WHAT TO PRODUCE
Print every record exactly.

___ MATERIAL PROVIDED ___

Lemma unmarshal_all_Ok l : unmarshal_all (Raw := SourceIntegration) Ok l = Ok l.
Proof. induction l as [|i l IH]; [done|]. cbn. by rewrite IH. Qed.

Lemma page_in_items w id i : (id, i) ∈ page_items w → items w !! id = Some i.
Proof.
  unfold page_items. intros H. apply elem_of_map_to_list. by eapply subseteq_take.
Qed.

#[export] Instance demo_store : SourceStore items policy (λ _, True) page GetPolicy SetPolicy MarshalPolicy UnmarshalPolicy
  Scan GetItem Ok UnmarshalMetadata PutItem DeleteItem UpdateItem_call send_nothing.
Proof.
  constructor.
  - unfold GetPolicy, policy, UnmarshalPolicy. intros w attr [= <-]. destruct (dPolicy w); [|done].
    split; [done|]. intros p _. rewrite decide_True by done. by intros [= <-].
  - unfold SetPolicy. intros w attr w' err. case_decide as H1; [|case_decide as H2].
    + intros [= <- <-]. split_and!; [done|done|]. intros p [Ha _]%MarshalPolicy_one. congruence.
    + intros [= <- <-]. split_and!; [done|congruence|]. by intros p [_ ->]%MarshalPolicy_one.
    + by intros [= <- <-].
  - apply items_key.
  - unfold Scan. intros w ty raws l _ [= <-]. rewrite unmarshal_all_Ok. intros [= <-] i.
    rewrite list_elem_of_filter, list_elem_of_fmap. split.
    + intros [Ht ((id&i')&->&Hi)]. exists id. split_and!; [by apply (list_elem_of_fmap_2 fst _ (id, i'))| |done].
      by apply page_in_items.
    + intros (id&Hpg&Hi&Ht). split; [done|]. apply list_elem_of_fmap in Hpg as ([id' i']&->&Hin).
      exists (id', i'). split; [|done]. pose proof (page_in_items _ _ _ Hin). cbn in *. congruence.
  - unfold GetItem. intros w id r _ [= <-]. destruct (items w !! id) as [i|] eqn:E; [|done]. exists i. split; [done|].
    intros m. unfold UnmarshalMetadata. destruct (siMetadata i); [|done]. by intros [= <-].
  - unfold PutItem. intros w m id w' err Hid. rewrite Hid. intros [= <- <-]. split; [done|]. by apply items_insert.
  - intros w id w' err [= <- <-]. split; [done|]. unfold items. cbn. by rewrite map_filter_delete.
  - intros w id fields w' r [= <- <-]. split; [done|]. split; [|congruence]. apply items_insert.
    rewrite (proj2 (apply_update_fixed _ _)). destruct (items w !! id) eqn:E; [by apply items_key in E|done].
  - done.
Qed.

#[local] Instance once : Backoff := bounded_backoff 1.
Definition request : PutIntegrationInput :=
  {| piAWSAccountID := account; piIntegrationLabel := "logs"; piIntegrationType := IntegrationTypeAWS3;
     piCWEEnabled := None; piRemediationEnabled := None; piScanIntervalMins := None; piUserID := "u";
     piS3Bucket := Some "bucket"; piS3Prefix := None; piKmsKey := None; piLogTypes := None; piSkipScanQueue := None |}.
Definition start : world := {| dItems := ∅; dPolicy := false |}.
Definition NewUUID (n : nat) : string := "id" +:+ itoa (Z.of_nat n).

Definition put (w : world) : outcome (world * list repair * api SourceIntegrationMetadata) :=
  PutIntegration "queue" "us-west-2" GetPolicy SetPolicy MarshalPolicy UnmarshalPolicy None Scan Ok (λ _, None) PutItem
    (λ _ _, None) (λ _ _ _, None) (λ _ _ _, Ok true) [] (λ _, Ok "") send_nothing NewUUID Z.of_nat w 0 request.
Definition after_put : world := {| dItems := {["id0" := new_item (generateNewIntegration NewUUID Z.of_nat 0 request)]};
  dPolicy := true |}.

Lemma permissions_match_sources_witness :
  matched (items after_put) (policy after_put) account ∧ grants (policy after_put) account = 1%nat.
Proof.
  split; [|vm_compute; reflexivity].
  apply (permissions_match_sources "queue" "us-west-2" items policy (λ _, True) page GetPolicy SetPolicy MarshalPolicy
    UnmarshalPolicy None Scan GetItem Ok UnmarshalMetadata (λ _, None) PutItem DeleteItem (λ _, None) UpdateItem_call
    (λ _ _, None) (λ _ _ _, None) (λ _ _ _, Ok true) [] (λ _, Ok "") send_nothing NewUUID Z.of_nat
    start ([] ++ []) after_put).
  - eapply steps_more; [|apply steps_none]. 
    apply step_put with (n := 0%nat) (input := request)
      (r := Good (generateNewIntegration NewUUID Z.of_nat 0 request)).
    + vm_compute. reflexivity.
    + vm_compute. reflexivity.
  - apply not_elem_of_nil.
  - right. split; [|vm_compute; reflexivity]. intros (id&i&Hi&_). discriminate Hi.
Defined.

(** two log sources of one account, on two pages *)
Definition source (id : string) : SourceIntegration :=
  new_item {| smAWSAccountID := Some account; smCreatedAtTime := None; smCreatedBy := None; smIntegrationID := Some id;
     smIntegrationLabel := Some id; smIntegrationType := Some IntegrationTypeAWS3; smRemediationEnabled := None;
     smCWEEnabled := None; smScanIntervalMins := None; smS3Bucket := None; smS3Prefix := None; smKmsKey := None;
     smLogTypes := None; smLogProcessingRole := None; smStackName := None |}.
Definition two_pages : world := {| dItems := {["a" := source "a"; "b" := source "b"]}; dPolicy := true |}.

(** the one source of an account that is on the first page is deleted with the
    permission that the other source needs *)
Example second_page_permission_removed : ∃ w',
  DeleteIntegration "queue" GetPolicy SetPolicy MarshalPolicy UnmarshalPolicy None Scan GetItem Ok UnmarshalMetadata
    DeleteItem two_pages (default "" (head (page two_pages))) = Ret (w', [], None) ∧
  matched (items two_pages) (policy two_pages) account ∧ ¬ matched (items w') (policy w') account.
Proof.
  eexists. split_and!; [vm_compute; reflexivity|left; split; [|by vm_compute]|].
  - exists "a", (source "a"). by vm_compute.
  - intros [[_ H]|[H _]]; [vm_compute in H; discriminate|]. apply H.
    first [exists "a", (source "a"); by vm_compute|exists "b", (source "b"); by vm_compute].
Qed.
End SourceDemo.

___

TASK RESPONSE
Lemma unmarshal_all_Ok l : unmarshal_all (Raw := SourceIntegration) Ok l = Ok l.
Proof. induction l as [|i l IH]; [done|]. cbn. by rewrite IH. Qed.

Lemma page_in_items w id i : (id, i) ∈ page_items w → items w !! id = Some i.
Proof.
  unfold page_items. intros H. apply elem_of_map_to_list. by eapply subseteq_take.
Qed.

#[export] Instance demo_store : SourceStore items policy (λ _, True) page GetPolicy SetPolicy MarshalPolicy UnmarshalPolicy
  Scan GetItem Ok UnmarshalMetadata PutItem DeleteItem UpdateItem_call send_nothing.
Proof.
  constructor.
  - unfold GetPolicy, policy, UnmarshalPolicy. intros w attr [= <-]. destruct (dPolicy w); [|done].
    split; [done|]. intros p _. rewrite decide_True by done. by intros [= <-].
  - unfold SetPolicy. intros w attr w' err. case_decide as H1; [|case_decide as H2].
    + intros [= <- <-]. split_and!; [done|done|]. intros p [Ha _]%MarshalPolicy_one. congruence.
    + intros [= <- <-]. split_and!; [done|congruence|]. by intros p [_ ->]%MarshalPolicy_one.
    + by intros [= <- <-].
  - apply items_key.
  - unfold Scan. intros w ty raws l _ [= <-]. rewrite unmarshal_all_Ok. intros [= <-] i.
    rewrite list_elem_of_filter, list_elem_of_fmap. split.
    + intros [Ht ((id&i')&->&Hi)]. exists id. split_and!; [by apply (list_elem_of_fmap_2 fst _ (id, i'))| |done].
      by apply page_in_items.
    + intros (id&Hpg&Hi&Ht). split; [done|]. apply list_elem_of_fmap in Hpg as ([id' i']&->&Hin).
      exists (id', i'). split; [|done]. pose proof (page_in_items _ _ _ Hin). cbn in *. congruence.
  - unfold GetItem. intros w id r _ [= <-]. destruct (items w !! id) as [i|] eqn:E; [|done]. exists i. split; [done|].
    intros m. unfold UnmarshalMetadata. destruct (siMetadata i); [|done]. by intros [= <-].
  - unfold PutItem. intros w m id w' err Hid. rewrite Hid. intros [= <- <-]. split; [done|]. by apply items_insert.
  - intros w id w' err [= <- <-]. split; [done|]. unfold items. cbn. by rewrite map_filter_delete.
  - intros w id fields w' r [= <- <-]. split; [done|]. split; [|congruence]. apply items_insert.
    rewrite (proj2 (apply_update_fixed _ _)). destruct (items w !! id) eqn:E; [by apply items_key in E|done].
  - done.
Qed.

#[local] Instance once : Backoff := bounded_backoff 1.
Definition request : PutIntegrationInput :=
  {| piAWSAccountID := account; piIntegrationLabel := "logs"; piIntegrationType := IntegrationTypeAWS3;
     piCWEEnabled := None; piRemediationEnabled := None; piScanIntervalMins := None; piUserID := "u";
     piS3Bucket := Some "bucket"; piS3Prefix := None; piKmsKey := None; piLogTypes := None; piSkipScanQueue := None |}.
Definition start : world := {| dItems := ∅; dPolicy := false |}.
Definition NewUUID (n : nat) : string := "id" +:+ itoa (Z.of_nat n).

Definition put (w : world) : outcome (world * list repair * api SourceIntegrationMetadata) :=
  PutIntegration "queue" "us-west-2" GetPolicy SetPolicy MarshalPolicy UnmarshalPolicy None Scan Ok (λ _, None) PutItem
    (λ _ _, None) (λ _ _ _, None) (λ _ _ _, Ok true) [] (λ _, Ok "") send_nothing NewUUID Z.of_nat w 0 request.
Definition after_put : world := {| dItems := {["id0" := new_item (generateNewIntegration NewUUID Z.of_nat 0 request)]};
  dPolicy := true |}.

Lemma permissions_match_sources_witness :
  matched (items after_put) (policy after_put) account ∧ grants (policy after_put) account = 1%nat.
Proof.
  split; [|vm_compute; reflexivity].
  apply (permissions_match_sources "queue" "us-west-2" items policy (λ _, True) page GetPolicy SetPolicy MarshalPolicy
    UnmarshalPolicy None Scan GetItem Ok UnmarshalMetadata (λ _, None) PutItem DeleteItem (λ _, None) UpdateItem_call
    (λ _ _, None) (λ _ _ _, None) (λ _ _ _, Ok true) [] (λ _, Ok "") send_nothing NewUUID Z.of_nat
    start ([] ++ []) after_put).
  - eapply steps_more; [|apply steps_none]. 
    apply step_put with (n := 0%nat) (input := request)
      (r := Good (generateNewIntegration NewUUID Z.of_nat 0 request)).
    + vm_compute. reflexivity.
    + vm_compute. reflexivity.
  - apply not_elem_of_nil.
  - right. split; [|vm_compute; reflexivity]. intros (id&i&Hi&_). discriminate Hi.
Defined.

(** two log sources of one account, on two pages *)
Definition source (id : string) : SourceIntegration :=
  new_item {| smAWSAccountID := Some account; smCreatedAtTime := None; smCreatedBy := None; smIntegrationID := Some id;
     smIntegrationLabel := Some id; smIntegrationType := Some IntegrationTypeAWS3; smRemediationEnabled := None;
     smCWEEnabled := None; smScanIntervalMins := None; smS3Bucket := None; smS3Prefix := None; smKmsKey := None;
     smLogTypes := None; smLogProcessingRole := None; smStackName := None |}.
Definition two_pages : world := {| dItems := {["a" := source "a"; "b" := source "b"]}; dPolicy := true |}.

(** the one source of an account that is on the first page is deleted with the
    permission that the other source needs *)
Example second_page_permission_removed : ∃ w',
  DeleteIntegration "queue" GetPolicy SetPolicy MarshalPolicy UnmarshalPolicy None Scan GetItem Ok UnmarshalMetadata
    DeleteItem two_pages (default "" (head (page two_pages))) = Ret (w', [], None) ∧
  matched (items two_pages) (policy two_pages) account ∧ ¬ matched (items w') (policy w') account.
Proof.
  eexists. split_and!; [vm_compute; reflexivity|left; split; [|by vm_compute]|].
  - exists "a", (source "a"). by vm_compute.
  - intros [[_ H]|[H _]]; [vm_compute in H; discriminate|]. apply H.
    first [exists "a", (source "a"); by vm_compute|exists "b", (source "b"); by vm_compute].
Qed.
End SourceDemo.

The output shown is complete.